Work instructions: Every line with "maxConcurrentJobs" in it must be copied from the data.
··· Provided records
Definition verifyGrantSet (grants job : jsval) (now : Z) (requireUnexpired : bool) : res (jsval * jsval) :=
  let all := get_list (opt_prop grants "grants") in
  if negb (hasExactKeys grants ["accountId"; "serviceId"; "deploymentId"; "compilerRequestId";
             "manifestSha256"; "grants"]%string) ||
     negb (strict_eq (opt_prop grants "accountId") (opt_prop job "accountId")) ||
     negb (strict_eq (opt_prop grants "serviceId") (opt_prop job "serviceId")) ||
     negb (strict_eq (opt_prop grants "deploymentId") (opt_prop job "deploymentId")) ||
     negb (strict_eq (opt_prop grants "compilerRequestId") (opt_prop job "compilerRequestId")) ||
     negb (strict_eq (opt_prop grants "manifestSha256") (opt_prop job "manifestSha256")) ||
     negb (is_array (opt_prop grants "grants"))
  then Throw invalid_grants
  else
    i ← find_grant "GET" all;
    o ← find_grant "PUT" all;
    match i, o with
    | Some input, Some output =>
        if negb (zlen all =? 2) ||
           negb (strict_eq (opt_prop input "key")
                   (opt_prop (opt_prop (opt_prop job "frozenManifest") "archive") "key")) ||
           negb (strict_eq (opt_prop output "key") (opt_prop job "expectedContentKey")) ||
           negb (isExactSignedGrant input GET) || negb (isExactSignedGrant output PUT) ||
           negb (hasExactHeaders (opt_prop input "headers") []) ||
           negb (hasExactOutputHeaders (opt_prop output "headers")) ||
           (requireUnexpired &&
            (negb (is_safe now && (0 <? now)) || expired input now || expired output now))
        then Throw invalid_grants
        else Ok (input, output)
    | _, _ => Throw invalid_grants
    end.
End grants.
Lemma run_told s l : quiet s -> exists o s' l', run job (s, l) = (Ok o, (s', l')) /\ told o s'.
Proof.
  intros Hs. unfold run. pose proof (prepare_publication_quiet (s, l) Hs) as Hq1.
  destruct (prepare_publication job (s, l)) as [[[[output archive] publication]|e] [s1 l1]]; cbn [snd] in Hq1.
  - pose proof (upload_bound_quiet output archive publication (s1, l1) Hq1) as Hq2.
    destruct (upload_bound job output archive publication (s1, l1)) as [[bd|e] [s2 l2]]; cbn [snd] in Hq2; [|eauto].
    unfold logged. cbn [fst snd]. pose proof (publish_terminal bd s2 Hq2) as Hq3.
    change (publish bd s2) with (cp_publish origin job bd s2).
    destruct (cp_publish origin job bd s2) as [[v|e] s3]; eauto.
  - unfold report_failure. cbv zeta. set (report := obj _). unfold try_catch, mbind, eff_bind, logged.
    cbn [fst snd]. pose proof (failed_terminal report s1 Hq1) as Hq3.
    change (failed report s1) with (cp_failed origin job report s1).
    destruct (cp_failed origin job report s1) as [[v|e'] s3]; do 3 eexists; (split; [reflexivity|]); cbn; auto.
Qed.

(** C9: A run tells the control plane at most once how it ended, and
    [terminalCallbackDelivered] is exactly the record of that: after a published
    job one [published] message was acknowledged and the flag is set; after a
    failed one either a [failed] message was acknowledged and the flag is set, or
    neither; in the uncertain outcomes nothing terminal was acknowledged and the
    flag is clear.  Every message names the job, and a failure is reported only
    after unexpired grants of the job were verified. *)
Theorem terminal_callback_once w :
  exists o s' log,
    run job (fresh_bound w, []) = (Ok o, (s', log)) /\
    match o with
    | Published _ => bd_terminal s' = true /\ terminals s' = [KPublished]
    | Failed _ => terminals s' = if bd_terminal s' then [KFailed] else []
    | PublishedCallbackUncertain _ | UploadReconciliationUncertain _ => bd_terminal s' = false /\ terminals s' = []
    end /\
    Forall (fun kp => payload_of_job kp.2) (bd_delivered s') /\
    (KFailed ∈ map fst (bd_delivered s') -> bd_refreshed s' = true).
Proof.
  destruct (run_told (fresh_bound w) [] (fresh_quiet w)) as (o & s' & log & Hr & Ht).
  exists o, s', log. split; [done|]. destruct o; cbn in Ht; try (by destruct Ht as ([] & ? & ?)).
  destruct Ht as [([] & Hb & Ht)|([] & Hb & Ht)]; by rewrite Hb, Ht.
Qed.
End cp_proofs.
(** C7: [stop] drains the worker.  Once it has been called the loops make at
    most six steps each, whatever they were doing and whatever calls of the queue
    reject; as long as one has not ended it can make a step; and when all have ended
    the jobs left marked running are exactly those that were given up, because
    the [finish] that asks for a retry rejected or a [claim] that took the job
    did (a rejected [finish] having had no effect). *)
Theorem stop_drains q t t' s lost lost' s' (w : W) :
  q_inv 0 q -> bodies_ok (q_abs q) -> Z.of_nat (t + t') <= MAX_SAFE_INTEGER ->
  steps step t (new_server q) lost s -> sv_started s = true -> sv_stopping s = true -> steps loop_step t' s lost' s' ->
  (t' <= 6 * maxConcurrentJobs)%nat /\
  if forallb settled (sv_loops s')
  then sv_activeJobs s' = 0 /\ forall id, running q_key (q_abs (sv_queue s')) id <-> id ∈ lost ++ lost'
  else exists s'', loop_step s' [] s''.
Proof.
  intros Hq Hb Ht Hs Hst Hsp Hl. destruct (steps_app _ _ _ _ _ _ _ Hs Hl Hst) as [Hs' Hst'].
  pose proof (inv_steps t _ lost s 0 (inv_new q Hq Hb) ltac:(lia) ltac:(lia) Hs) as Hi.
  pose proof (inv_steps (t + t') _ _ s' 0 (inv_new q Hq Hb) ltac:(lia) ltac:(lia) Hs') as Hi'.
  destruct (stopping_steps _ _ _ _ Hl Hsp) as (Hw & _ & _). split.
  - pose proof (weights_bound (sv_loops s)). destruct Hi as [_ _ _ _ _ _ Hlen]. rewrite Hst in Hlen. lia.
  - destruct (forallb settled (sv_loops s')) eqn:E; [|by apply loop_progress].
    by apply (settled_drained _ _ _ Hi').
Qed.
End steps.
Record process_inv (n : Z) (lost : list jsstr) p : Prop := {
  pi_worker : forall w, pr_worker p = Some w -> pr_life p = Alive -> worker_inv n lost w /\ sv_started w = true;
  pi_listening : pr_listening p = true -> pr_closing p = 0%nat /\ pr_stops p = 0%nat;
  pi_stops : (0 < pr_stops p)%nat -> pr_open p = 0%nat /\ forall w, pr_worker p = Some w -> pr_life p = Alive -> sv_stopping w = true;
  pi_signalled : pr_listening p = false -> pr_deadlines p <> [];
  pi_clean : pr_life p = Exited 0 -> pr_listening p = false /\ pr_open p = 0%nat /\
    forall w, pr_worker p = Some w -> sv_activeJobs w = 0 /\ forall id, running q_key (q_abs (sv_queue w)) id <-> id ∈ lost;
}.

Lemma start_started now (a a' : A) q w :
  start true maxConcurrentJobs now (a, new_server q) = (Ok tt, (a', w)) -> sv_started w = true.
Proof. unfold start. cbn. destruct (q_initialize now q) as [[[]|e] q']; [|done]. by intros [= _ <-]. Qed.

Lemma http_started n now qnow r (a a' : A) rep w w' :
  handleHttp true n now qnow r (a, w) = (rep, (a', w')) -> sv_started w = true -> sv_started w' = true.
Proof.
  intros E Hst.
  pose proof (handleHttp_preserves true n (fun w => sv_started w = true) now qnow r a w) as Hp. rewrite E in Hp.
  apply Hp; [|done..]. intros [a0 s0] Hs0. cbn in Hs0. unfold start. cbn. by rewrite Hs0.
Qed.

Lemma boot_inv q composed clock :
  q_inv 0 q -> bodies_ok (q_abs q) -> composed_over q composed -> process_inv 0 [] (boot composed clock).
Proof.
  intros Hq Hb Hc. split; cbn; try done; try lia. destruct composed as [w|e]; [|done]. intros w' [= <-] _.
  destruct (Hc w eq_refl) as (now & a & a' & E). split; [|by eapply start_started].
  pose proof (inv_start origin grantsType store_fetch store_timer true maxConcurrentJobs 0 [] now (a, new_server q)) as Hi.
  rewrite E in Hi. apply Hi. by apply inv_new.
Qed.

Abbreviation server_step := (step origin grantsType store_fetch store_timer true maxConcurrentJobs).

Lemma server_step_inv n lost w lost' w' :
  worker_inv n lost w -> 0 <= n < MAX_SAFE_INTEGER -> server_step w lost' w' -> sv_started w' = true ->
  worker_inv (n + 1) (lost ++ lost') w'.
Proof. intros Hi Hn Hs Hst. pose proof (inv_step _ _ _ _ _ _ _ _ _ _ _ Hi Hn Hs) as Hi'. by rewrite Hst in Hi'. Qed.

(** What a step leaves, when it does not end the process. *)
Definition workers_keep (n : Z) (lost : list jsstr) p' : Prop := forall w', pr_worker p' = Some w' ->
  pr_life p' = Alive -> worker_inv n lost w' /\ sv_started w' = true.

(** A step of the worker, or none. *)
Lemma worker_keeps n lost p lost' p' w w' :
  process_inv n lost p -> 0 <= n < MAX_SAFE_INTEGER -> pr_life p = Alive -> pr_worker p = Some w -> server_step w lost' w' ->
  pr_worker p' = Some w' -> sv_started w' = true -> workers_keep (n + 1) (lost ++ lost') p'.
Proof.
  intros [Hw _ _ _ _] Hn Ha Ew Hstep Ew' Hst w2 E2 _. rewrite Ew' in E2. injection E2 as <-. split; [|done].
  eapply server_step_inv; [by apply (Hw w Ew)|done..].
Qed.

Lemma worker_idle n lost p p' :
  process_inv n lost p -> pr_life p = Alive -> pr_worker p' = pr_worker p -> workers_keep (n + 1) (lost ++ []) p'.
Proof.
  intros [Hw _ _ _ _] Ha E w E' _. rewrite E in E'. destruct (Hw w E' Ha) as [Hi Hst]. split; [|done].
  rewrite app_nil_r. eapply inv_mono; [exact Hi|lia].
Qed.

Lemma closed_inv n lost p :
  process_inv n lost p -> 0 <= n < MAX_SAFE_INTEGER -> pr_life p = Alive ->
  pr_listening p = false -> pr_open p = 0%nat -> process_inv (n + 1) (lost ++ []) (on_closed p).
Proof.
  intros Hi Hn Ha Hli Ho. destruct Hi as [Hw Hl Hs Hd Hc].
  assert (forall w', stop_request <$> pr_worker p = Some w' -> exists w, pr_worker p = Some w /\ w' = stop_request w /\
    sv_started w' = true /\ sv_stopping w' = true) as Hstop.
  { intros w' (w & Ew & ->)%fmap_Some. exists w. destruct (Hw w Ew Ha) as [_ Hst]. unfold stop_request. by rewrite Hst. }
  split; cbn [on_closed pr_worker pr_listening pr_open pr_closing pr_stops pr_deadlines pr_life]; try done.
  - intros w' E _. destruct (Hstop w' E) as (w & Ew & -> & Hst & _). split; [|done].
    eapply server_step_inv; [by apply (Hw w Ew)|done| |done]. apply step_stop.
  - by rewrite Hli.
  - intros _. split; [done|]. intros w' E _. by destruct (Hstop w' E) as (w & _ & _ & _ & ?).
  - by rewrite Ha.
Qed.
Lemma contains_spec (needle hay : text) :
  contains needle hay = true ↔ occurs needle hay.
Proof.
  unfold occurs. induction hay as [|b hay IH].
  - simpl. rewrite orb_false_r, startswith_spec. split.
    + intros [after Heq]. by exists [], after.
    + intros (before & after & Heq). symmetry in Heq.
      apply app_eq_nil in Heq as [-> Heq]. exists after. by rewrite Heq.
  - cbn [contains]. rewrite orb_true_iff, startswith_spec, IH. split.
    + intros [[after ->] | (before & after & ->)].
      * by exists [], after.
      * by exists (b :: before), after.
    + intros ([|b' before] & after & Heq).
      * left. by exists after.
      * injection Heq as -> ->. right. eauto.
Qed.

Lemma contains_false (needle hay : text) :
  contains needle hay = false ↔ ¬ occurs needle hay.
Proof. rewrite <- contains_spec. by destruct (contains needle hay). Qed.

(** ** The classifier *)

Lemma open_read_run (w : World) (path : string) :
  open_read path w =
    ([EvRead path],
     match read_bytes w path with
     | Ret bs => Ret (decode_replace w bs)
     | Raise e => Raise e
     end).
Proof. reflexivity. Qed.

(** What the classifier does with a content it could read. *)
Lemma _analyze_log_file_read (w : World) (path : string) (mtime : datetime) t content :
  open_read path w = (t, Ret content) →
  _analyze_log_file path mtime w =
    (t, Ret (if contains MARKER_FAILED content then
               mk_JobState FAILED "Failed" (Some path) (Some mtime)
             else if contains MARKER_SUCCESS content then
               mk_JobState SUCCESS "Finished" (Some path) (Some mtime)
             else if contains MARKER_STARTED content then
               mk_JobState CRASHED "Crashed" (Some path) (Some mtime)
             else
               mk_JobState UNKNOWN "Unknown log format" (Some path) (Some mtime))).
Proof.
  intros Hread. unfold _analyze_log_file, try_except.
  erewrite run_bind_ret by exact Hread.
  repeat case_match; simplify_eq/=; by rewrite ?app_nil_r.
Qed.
······
Exercise output:
  (t' <= 6 * maxConcurrentJobs)%nat /\
  start true maxConcurrentJobs now (a, new_server q) = (Ok tt, (a', w)) -> sv_started w = true.
  pose proof (inv_start origin grantsType store_fetch store_timer true maxConcurrentJobs 0 [] now (a, new_server q)) as Hi.
Abbreviation server_step := (step origin grantsType store_fetch store_timer true maxConcurrentJobs).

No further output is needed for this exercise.